The course as it has evolved first asks pre-service candidates and current teachers working towards master’s degrees to learn “who” would be in their classrooms by interviewing teenagers and posting the transcripts on our discussion board.  The cross-interview analysis requires candidates to consider the reading and writing interests of these teenagers as well as suggest a book for one of them with a book talk.  Other assignments have the candidates engage with writing as they would have their own students do in the classroom. They collaborate on Google Docs on scripts that have different book characters “talk” to each other in other settings (talk show, alternate endings – based on Jennifer Buehler’s Teaching YA Literature). Through Google Classroom, a popular platform across school districts, candidates post summaries of novels and connect to one another’s posts through questions, comments, and possibilities for classroom use.

Enter this summer.

Throughout the summer, most candidates had shared with me the difficulties they were having in balancing this class with their work and family responsibilities.  Many candidates told me how burnt out and stressed they were with having a final, required course before their student teaching capstone internship in the fall.  I met with a candidate who shared how his initial confusion and frustration changed after he acclimated to the rhythm and flow of the assignment schedule.  This did not seem to be true for others.  Surveys indicated negative feedback with pacing, texts, assignments, instructor availability – nothing seemed to work well for the few candidates who submitted the formal Student Evaluations of Instruction.  These surveys are anonymous, but notably no graduate students responded.

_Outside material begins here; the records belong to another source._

(* ===== verification/Json.v ===== *)
(** * Stable JSON ([src/billing/decimal.ts], [stableJson])

    The text that identifies a request: fingerprints, intent hashes and catalog comparisons
    are taken over it.  A JSON value is modelled with its strings as UTF-16 units and its
    numbers as the text [JSON.stringify] prints for them; the entries of an object are in
    the order [Object.entries] lists them.  [localeCompare] is the runtime's collation, a
    parameter. *)
From S2P Require Import Prelude Text.

#[local] Arguments js _ : simpl never.

(** ** Values *)

Inductive json :=
  | JNull
  | JBool (b : bool)
  | JNumber (t : text)
  | JString (s : text)
  | JArray (items : list json)
  | JObject (entries : list (text * json)).

(** Induction that reaches the items of arrays and the values of objects. *)
Lemma json_nested_ind (P : json -> Prop) :
  P JNull -> (forall b, P (JBool b)) -> (forall t, P (JNumber t)) -> (forall s, P (JString s)) ->
  (forall items, Forall P items -> P (JArray items)) ->
  (forall entries, Forall (fun e => P (snd e)) entries -> P (JObject entries)) -> forall v, P v.
Proof.
  intros Hn Hb Hi Hs Ha Ho. refine (fix F v := _). destruct v as [|b|t|s|items|entries]; [done|done|done|done| |].
  - apply Ha. induction items as [|x items IH]; constructor; [apply F|done].
  - apply Ho. induction entries as [|[k x] entries IH]; constructor; [apply F|done].
Qed.

(** ** [JSON.stringify] of a string *)

Definition hexDigit (n : Z) : Z := if n <? 10 then 48 + n else 87 + n.
Definition unicodeEscape (u : Z) : text :=
  [92; 117; hexDigit (u / 4096); hexDigit (u / 256 mod 16); hexDigit (u / 16 mod 16); hexDigit (u mod 16)].

Definition highSurrogate (u : Z) : bool := (55296 <=? u) && (u <=? 56319).
Definition lowSurrogate (u : Z) : bool := (56320 <=? u) && (u <=? 57343).

Definition quoteUnit (u : Z) : text :=
  if u =? 8 then [92; 98] else if u =? 9 then [92; 116] else if u =? 10 then [92; 110]
  else if u =? 12 then [92; 102] else if u =? 13 then [92; 114]
  else if u =? 34 then [92; 34] else if u =? 92 then [92; 92]
  else if (u <? 32) || highSurrogate u || lowSurrogate u then unicodeEscape u else [u].

(** A surrogate pair is printed as it is, a lone surrogate escaped. *)
Fixpoint quoteUnits (s : text) : text :=
  match s with
  | [] => []
  | u :: rest =>
      match rest with
      | v :: rest' => if highSurrogate u && lowSurrogate v then u :: v :: quoteUnits rest' else quoteUnit u ++ quoteUnits rest
      | [] => quoteUnit u
      end
  end.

After receiving the SEIs, I emailed each candidate for feedback on the course so that I can improve its design and my role in instruction.  I am particularly interested in hearing the voices of the unrepresented graduate students.  Though the feedback anyone provides at this time will not be anonymous, I hope they will share honestly in order to guide me in further improving the course.  However, I do wish concerned and stressed-out candidates had reached out to me early in the summer.  Perhaps my lessened role in this course compared to their previous methods courses with me was off-putting.  I wonder if we had not formed the necessary relationships during the fall and spring semesters to maintain the connection they needed at this pivotal point in their program.

I am a reflective practitioner who will consider all feedback, anonymous or not, as I begin this new semester.  It is my job as instructor, program coordinator, and university supervisor to develop future teachers.  My job does not end in the classroom; it only begins there.